[Saved entries]
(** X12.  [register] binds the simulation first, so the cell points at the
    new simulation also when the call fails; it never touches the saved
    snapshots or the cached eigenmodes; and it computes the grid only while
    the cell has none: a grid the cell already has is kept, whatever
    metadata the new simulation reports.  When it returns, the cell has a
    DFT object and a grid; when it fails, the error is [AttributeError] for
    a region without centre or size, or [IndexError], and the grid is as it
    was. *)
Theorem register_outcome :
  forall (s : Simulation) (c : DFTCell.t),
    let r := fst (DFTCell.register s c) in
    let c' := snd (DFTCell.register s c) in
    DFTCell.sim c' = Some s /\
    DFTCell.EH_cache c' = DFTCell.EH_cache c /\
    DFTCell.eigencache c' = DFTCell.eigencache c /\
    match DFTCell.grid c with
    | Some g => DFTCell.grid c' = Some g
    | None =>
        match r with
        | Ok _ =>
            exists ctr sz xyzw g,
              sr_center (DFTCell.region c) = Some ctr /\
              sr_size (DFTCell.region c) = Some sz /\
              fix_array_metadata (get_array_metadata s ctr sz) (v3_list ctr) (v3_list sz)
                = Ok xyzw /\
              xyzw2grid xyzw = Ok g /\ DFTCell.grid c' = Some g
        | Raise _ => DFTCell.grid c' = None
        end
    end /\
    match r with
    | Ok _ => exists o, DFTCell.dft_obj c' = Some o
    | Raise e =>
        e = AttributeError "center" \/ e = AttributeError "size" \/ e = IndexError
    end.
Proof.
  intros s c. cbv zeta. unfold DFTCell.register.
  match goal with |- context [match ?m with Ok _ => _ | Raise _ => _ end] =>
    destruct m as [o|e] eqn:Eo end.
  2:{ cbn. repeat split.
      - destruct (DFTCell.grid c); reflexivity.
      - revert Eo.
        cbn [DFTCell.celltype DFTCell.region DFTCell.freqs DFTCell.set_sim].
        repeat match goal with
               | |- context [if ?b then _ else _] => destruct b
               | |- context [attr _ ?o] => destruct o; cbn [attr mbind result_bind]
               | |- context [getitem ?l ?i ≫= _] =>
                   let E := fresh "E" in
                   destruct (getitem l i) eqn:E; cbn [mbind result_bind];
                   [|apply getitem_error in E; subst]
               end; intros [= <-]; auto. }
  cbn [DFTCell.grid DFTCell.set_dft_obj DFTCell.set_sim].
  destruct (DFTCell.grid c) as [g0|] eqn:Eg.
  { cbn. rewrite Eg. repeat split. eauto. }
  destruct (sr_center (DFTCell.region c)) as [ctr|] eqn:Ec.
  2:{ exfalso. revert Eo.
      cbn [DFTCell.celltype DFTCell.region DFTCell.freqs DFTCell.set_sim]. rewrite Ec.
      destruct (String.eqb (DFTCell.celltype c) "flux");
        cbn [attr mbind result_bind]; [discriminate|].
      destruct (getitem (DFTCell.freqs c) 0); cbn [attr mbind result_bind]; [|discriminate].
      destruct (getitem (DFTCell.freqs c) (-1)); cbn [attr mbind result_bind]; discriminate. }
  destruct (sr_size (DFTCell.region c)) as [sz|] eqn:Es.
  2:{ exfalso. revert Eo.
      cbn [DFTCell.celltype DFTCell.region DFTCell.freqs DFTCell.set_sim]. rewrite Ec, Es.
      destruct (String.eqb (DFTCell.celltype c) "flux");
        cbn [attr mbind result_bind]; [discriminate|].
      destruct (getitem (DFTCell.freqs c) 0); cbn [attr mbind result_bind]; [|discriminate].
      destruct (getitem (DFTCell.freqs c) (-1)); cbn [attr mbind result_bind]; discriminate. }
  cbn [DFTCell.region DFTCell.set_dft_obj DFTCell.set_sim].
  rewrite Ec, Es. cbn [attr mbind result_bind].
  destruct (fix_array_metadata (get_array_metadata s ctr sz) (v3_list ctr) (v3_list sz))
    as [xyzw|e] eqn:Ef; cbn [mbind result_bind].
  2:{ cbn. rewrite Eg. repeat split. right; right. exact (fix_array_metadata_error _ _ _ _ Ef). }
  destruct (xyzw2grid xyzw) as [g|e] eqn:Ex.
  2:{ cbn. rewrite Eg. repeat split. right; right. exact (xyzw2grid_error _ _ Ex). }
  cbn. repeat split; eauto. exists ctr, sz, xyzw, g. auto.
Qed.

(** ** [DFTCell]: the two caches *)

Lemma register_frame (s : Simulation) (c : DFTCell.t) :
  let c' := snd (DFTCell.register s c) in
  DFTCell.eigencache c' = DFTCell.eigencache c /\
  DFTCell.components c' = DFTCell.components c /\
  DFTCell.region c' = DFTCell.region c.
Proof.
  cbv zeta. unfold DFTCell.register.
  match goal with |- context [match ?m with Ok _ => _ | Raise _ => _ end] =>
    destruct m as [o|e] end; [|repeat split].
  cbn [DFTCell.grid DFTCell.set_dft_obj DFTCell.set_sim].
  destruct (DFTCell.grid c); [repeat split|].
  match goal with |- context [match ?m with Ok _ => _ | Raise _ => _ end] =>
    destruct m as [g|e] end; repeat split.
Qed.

* * *

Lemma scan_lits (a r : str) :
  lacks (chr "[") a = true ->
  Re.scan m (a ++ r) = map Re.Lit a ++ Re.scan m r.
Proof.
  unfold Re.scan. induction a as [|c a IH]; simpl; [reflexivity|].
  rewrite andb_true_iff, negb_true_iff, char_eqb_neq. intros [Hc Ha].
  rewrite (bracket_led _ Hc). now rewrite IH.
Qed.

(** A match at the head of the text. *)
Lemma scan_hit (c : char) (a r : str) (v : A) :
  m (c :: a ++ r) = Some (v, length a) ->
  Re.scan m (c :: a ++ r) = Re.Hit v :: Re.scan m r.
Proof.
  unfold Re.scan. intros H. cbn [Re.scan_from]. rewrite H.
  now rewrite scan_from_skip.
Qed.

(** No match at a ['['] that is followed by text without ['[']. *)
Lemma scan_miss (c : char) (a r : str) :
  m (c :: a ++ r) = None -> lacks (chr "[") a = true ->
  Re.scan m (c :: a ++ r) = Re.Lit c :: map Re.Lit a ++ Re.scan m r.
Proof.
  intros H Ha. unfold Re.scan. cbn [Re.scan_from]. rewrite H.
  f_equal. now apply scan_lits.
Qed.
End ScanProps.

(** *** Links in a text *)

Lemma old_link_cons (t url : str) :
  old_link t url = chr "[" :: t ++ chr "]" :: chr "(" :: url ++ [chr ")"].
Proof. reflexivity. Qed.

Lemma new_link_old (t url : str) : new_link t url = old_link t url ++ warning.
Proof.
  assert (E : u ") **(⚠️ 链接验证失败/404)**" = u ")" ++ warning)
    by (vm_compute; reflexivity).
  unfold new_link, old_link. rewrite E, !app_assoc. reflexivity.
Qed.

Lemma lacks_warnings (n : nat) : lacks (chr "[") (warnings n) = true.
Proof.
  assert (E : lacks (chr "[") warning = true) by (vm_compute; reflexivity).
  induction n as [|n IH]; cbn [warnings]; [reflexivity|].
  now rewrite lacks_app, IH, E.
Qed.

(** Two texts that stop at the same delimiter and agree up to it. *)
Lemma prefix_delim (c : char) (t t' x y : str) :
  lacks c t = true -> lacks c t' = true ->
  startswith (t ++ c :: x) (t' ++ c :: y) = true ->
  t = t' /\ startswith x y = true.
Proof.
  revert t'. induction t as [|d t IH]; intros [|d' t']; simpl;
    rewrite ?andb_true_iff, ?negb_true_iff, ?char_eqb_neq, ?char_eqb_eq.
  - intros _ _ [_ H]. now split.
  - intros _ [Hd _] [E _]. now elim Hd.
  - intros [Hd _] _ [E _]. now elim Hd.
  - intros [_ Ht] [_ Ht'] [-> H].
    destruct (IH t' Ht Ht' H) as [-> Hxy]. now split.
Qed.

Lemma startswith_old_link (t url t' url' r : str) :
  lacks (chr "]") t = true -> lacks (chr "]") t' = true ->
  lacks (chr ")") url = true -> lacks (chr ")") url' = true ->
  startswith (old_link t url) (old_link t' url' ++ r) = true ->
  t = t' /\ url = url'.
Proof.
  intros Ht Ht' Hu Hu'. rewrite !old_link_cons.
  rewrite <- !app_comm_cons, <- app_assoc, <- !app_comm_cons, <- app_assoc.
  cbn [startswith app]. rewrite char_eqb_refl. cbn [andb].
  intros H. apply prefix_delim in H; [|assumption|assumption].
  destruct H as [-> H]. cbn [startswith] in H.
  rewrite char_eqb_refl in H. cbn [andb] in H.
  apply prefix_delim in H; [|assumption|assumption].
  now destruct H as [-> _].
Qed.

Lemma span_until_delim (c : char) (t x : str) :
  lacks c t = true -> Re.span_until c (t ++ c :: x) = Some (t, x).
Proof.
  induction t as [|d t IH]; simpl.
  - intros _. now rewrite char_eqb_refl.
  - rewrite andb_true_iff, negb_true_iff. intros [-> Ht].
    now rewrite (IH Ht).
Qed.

...

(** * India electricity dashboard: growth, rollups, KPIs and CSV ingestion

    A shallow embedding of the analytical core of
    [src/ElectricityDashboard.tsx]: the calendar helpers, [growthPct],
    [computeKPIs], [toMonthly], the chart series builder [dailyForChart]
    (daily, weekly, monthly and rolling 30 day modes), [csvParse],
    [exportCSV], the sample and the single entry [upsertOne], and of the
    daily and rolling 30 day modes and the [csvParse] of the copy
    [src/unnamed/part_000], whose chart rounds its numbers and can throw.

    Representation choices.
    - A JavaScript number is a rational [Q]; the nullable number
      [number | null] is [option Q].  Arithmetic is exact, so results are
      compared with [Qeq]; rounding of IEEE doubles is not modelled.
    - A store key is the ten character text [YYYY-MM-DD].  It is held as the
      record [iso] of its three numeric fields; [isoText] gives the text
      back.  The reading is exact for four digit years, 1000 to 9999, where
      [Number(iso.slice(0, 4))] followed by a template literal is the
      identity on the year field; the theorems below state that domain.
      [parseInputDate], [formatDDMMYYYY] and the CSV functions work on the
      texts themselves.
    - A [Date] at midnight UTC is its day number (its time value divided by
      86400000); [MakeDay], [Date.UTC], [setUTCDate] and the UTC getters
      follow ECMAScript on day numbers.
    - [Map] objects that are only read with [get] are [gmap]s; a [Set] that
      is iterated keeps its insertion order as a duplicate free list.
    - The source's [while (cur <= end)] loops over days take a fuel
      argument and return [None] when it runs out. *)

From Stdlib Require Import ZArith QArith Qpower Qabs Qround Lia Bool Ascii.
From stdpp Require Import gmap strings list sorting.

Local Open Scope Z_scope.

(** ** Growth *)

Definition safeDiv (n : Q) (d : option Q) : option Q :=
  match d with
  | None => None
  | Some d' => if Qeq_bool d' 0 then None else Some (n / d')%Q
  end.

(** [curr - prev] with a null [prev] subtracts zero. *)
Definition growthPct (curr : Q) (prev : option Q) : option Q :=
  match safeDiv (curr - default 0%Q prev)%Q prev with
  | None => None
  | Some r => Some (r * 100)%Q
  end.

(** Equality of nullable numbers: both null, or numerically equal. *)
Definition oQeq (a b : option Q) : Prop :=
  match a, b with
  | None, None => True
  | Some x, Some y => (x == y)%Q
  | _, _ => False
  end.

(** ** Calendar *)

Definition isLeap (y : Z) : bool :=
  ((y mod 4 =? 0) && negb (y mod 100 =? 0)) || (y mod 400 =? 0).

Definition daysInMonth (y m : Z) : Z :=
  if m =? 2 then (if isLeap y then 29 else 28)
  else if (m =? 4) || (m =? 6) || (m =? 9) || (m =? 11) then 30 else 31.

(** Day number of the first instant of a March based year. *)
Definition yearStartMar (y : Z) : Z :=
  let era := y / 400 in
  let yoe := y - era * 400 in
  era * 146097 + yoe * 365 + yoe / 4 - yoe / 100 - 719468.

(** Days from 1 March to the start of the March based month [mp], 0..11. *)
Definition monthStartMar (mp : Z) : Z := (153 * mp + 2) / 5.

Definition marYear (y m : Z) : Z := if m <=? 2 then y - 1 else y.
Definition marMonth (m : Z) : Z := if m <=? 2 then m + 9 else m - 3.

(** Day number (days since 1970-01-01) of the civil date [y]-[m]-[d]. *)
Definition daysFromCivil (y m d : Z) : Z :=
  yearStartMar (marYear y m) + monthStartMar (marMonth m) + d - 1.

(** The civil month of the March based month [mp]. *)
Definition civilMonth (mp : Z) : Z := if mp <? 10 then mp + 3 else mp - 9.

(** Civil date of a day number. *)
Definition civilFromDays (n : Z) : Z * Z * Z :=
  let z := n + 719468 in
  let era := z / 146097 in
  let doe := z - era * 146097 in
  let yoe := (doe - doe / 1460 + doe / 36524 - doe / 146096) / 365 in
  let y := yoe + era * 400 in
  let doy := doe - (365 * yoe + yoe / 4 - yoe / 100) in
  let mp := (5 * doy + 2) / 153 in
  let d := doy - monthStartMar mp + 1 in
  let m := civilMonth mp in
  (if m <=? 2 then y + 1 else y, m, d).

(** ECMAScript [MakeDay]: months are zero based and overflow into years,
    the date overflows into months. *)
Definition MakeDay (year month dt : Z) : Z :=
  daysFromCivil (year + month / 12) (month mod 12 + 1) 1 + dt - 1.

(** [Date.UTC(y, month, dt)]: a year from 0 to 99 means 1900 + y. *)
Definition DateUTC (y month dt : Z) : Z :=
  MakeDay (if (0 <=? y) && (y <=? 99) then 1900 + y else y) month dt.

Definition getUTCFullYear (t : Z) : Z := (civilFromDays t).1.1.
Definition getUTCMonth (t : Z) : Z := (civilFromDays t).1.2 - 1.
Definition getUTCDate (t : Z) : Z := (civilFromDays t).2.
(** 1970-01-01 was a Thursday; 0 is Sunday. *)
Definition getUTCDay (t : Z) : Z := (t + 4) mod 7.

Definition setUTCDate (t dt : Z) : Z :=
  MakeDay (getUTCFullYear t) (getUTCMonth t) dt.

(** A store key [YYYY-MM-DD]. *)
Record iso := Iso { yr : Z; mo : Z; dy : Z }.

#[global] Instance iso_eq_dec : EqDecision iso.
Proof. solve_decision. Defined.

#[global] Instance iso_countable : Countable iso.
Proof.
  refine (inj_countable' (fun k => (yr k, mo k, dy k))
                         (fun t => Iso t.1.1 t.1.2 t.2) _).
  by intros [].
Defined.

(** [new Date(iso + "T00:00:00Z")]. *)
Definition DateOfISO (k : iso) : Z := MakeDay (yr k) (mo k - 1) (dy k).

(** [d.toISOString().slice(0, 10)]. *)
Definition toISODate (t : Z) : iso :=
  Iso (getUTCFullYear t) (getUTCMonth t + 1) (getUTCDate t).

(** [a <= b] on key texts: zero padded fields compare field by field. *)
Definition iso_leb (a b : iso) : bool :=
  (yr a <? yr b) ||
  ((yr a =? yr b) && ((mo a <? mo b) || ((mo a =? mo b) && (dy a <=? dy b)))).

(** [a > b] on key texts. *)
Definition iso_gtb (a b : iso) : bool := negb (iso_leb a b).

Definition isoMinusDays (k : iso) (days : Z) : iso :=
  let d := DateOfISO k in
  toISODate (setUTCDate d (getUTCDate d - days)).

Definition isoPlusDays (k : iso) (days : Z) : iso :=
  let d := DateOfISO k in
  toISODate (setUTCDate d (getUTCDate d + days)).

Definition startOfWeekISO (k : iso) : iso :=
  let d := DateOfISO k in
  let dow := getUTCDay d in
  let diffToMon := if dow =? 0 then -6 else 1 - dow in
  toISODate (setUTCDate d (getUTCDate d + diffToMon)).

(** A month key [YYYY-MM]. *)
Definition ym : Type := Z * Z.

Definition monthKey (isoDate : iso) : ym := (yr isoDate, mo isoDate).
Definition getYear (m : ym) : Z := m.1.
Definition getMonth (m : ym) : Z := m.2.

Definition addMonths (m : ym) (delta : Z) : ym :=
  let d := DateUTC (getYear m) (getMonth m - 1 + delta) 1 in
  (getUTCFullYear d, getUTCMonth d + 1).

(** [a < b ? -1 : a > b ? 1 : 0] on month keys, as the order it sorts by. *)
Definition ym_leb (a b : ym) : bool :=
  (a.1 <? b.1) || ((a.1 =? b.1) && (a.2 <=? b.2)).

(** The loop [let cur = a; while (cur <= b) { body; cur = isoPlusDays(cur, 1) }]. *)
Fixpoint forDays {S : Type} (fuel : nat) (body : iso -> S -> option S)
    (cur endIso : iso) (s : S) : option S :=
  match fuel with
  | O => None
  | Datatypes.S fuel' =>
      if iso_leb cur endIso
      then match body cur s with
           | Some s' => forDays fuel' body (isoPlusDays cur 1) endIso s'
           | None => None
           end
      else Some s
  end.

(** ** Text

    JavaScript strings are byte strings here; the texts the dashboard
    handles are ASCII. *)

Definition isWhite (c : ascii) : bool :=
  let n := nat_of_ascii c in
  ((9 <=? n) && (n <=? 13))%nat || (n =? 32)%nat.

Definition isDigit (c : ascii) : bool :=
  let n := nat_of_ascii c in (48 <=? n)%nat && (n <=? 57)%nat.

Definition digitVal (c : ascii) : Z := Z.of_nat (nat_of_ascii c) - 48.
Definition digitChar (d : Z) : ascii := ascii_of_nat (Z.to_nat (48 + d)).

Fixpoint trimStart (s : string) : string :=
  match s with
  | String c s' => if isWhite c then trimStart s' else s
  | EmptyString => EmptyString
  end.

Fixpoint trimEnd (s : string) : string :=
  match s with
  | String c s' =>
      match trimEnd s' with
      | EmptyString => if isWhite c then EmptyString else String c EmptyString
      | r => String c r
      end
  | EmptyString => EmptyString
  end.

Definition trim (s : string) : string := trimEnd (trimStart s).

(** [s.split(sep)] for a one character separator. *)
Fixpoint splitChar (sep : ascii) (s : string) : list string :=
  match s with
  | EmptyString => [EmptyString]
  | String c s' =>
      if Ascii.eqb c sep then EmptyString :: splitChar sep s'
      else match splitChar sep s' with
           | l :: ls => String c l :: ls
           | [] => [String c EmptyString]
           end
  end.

Problem: Produce only the lines from the line containing "match fuel with" through the line containing "let n := nat_of_ascii c in (48", inclusive of both, exactly as they stand in the entries above.

Written solution:
  match fuel with
  | O => None
  | Datatypes.S fuel' =>
      if iso_leb cur endIso
      then match body cur s with
           | Some s' => forDays fuel' body (isoPlusDays cur 1) endIso s'
           | None => None
           end
      else Some s
  end.

(** ** Text

    JavaScript strings are byte strings here; the texts the dashboard
    handles are ASCII. *)

Definition isWhite (c : ascii) : bool :=
  let n := nat_of_ascii c in
  ((9 <=? n) && (n <=? 13))%nat || (n =? 32)%nat.

Definition isDigit (c : ascii) : bool :=
  let n := nat_of_ascii c in (48 <=? n)%nat && (n <=? 57)%nat.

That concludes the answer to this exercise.